> Exercise description:
All of the lines below should be printed again exactly as they are.

> Dataset records:

____

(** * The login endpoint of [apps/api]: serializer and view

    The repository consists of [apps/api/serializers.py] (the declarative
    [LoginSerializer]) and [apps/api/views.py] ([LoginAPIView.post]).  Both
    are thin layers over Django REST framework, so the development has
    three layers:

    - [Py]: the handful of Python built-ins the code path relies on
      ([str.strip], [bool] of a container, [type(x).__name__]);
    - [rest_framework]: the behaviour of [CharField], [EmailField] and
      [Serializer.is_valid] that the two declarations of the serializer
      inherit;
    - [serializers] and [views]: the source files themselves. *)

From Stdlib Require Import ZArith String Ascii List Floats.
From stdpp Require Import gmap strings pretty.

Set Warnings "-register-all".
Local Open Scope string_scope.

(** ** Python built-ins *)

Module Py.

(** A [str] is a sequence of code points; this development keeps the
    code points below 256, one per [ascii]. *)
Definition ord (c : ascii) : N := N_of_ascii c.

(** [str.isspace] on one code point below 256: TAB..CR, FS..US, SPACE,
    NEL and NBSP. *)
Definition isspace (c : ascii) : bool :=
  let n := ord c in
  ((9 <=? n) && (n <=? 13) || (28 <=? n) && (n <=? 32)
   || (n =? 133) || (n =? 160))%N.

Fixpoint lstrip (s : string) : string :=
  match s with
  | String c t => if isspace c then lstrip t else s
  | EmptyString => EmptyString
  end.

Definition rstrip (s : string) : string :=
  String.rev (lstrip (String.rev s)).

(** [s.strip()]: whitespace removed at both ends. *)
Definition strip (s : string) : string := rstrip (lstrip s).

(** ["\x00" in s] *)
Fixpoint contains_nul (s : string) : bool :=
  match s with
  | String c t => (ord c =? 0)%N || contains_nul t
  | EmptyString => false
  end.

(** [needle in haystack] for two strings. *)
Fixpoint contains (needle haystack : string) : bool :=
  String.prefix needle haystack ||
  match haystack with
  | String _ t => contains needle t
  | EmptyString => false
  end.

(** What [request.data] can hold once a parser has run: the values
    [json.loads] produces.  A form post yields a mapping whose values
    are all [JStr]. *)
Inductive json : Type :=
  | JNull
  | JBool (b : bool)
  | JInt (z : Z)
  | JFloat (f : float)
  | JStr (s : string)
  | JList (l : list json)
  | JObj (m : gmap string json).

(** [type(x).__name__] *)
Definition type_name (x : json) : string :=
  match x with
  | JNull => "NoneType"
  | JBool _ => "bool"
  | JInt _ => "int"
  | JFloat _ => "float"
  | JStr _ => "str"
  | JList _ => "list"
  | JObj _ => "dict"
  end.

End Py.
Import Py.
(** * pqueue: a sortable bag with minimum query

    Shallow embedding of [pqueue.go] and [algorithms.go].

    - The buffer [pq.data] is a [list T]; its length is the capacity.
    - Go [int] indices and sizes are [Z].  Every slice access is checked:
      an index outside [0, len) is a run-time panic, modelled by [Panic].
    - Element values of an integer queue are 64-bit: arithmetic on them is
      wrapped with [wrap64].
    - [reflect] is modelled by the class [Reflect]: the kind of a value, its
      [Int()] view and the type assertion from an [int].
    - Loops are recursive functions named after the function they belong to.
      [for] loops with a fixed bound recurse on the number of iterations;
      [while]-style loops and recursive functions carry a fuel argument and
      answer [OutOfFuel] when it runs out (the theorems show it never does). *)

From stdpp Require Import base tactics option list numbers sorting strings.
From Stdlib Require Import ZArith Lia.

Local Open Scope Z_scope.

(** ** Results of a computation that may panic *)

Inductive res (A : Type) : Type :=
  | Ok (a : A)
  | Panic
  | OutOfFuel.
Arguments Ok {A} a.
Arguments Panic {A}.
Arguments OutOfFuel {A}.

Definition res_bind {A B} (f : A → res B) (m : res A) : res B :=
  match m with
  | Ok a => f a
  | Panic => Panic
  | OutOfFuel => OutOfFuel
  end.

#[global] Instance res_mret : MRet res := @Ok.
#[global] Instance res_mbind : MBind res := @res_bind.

____

> Exercise output:
(** * The login endpoint of [apps/api]: serializer and view

    The repository consists of [apps/api/serializers.py] (the declarative
    [LoginSerializer]) and [apps/api/views.py] ([LoginAPIView.post]).  Both
    are thin layers over Django REST framework, so the development has
    three layers:

    - [Py]: the handful of Python built-ins the code path relies on
      ([str.strip], [bool] of a container, [type(x).__name__]);
    - [rest_framework]: the behaviour of [CharField], [EmailField] and
      [Serializer.is_valid] that the two declarations of the serializer
      inherit;
    - [serializers] and [views]: the source files themselves. *)

From Stdlib Require Import ZArith String Ascii List Floats.
From stdpp Require Import gmap strings pretty.

Set Warnings "-register-all".
Local Open Scope string_scope.

(** ** Python built-ins *)

Module Py.

(** A [str] is a sequence of code points; this development keeps the
    code points below 256, one per [ascii]. *)
Definition ord (c : ascii) : N := N_of_ascii c.

(** [str.isspace] on one code point below 256: TAB..CR, FS..US, SPACE,
    NEL and NBSP. *)
Definition isspace (c : ascii) : bool :=
  let n := ord c in
  ((9 <=? n) && (n <=? 13) || (28 <=? n) && (n <=? 32)
   || (n =? 133) || (n =? 160))%N.

Fixpoint lstrip (s : string) : string :=
  match s with
  | String c t => if isspace c then lstrip t else s
  | EmptyString => EmptyString
  end.

Definition rstrip (s : string) : string :=
  String.rev (lstrip (String.rev s)).

(** [s.strip()]: whitespace removed at both ends. *)
Definition strip (s : string) : string := rstrip (lstrip s).

(** ["\x00" in s] *)
Fixpoint contains_nul (s : string) : bool :=
  match s with
  | String c t => (ord c =? 0)%N || contains_nul t
  | EmptyString => false
  end.

(** [needle in haystack] for two strings. *)
Fixpoint contains (needle haystack : string) : bool :=
  String.prefix needle haystack ||
  match haystack with
  | String _ t => contains needle t
  | EmptyString => false
  end.

(** What [request.data] can hold once a parser has run: the values
    [json.loads] produces.  A form post yields a mapping whose values
    are all [JStr]. *)
Inductive json : Type :=
  | JNull
  | JBool (b : bool)
  | JInt (z : Z)
  | JFloat (f : float)
  | JStr (s : string)
  | JList (l : list json)
  | JObj (m : gmap string json).

(** [type(x).__name__] *)
Definition type_name (x : json) : string :=
  match x with
  | JNull => "NoneType"
  | JBool _ => "bool"
  | JInt _ => "int"
  | JFloat _ => "float"
  | JStr _ => "str"
  | JList _ => "list"
  | JObj _ => "dict"
  end.

End Py.
Import Py.
(** * pqueue: a sortable bag with minimum query

    Shallow embedding of [pqueue.go] and [algorithms.go].

    - The buffer [pq.data] is a [list T]; its length is the capacity.
    - Go [int] indices and sizes are [Z].  Every slice access is checked:
      an index outside [0, len) is a run-time panic, modelled by [Panic].
    - Element values of an integer queue are 64-bit: arithmetic on them is
      wrapped with [wrap64].
    - [reflect] is modelled by the class [Reflect]: the kind of a value, its
      [Int()] view and the type assertion from an [int].
    - Loops are recursive functions named after the function they belong to.
      [for] loops with a fixed bound recurse on the number of iterations;
      [while]-style loops and recursive functions carry a fuel argument and
      answer [OutOfFuel] when it runs out (the theorems show it never does). *)

From stdpp Require Import base tactics option list numbers sorting strings.
From Stdlib Require Import ZArith Lia.

Local Open Scope Z_scope.

(** ** Results of a computation that may panic *)

Inductive res (A : Type) : Type :=
  | Ok (a : A)
  | Panic
  | OutOfFuel.
Arguments Ok {A} a.
Arguments Panic {A}.
Arguments OutOfFuel {A}.

Definition res_bind {A B} (f : A → res B) (m : res A) : res B :=
  match m with
  | Ok a => f a
  | Panic => Panic
  | OutOfFuel => OutOfFuel
  end.

#[global] Instance res_mret : MRet res := @Ok.
#[global] Instance res_mbind : MBind res := @res_bind.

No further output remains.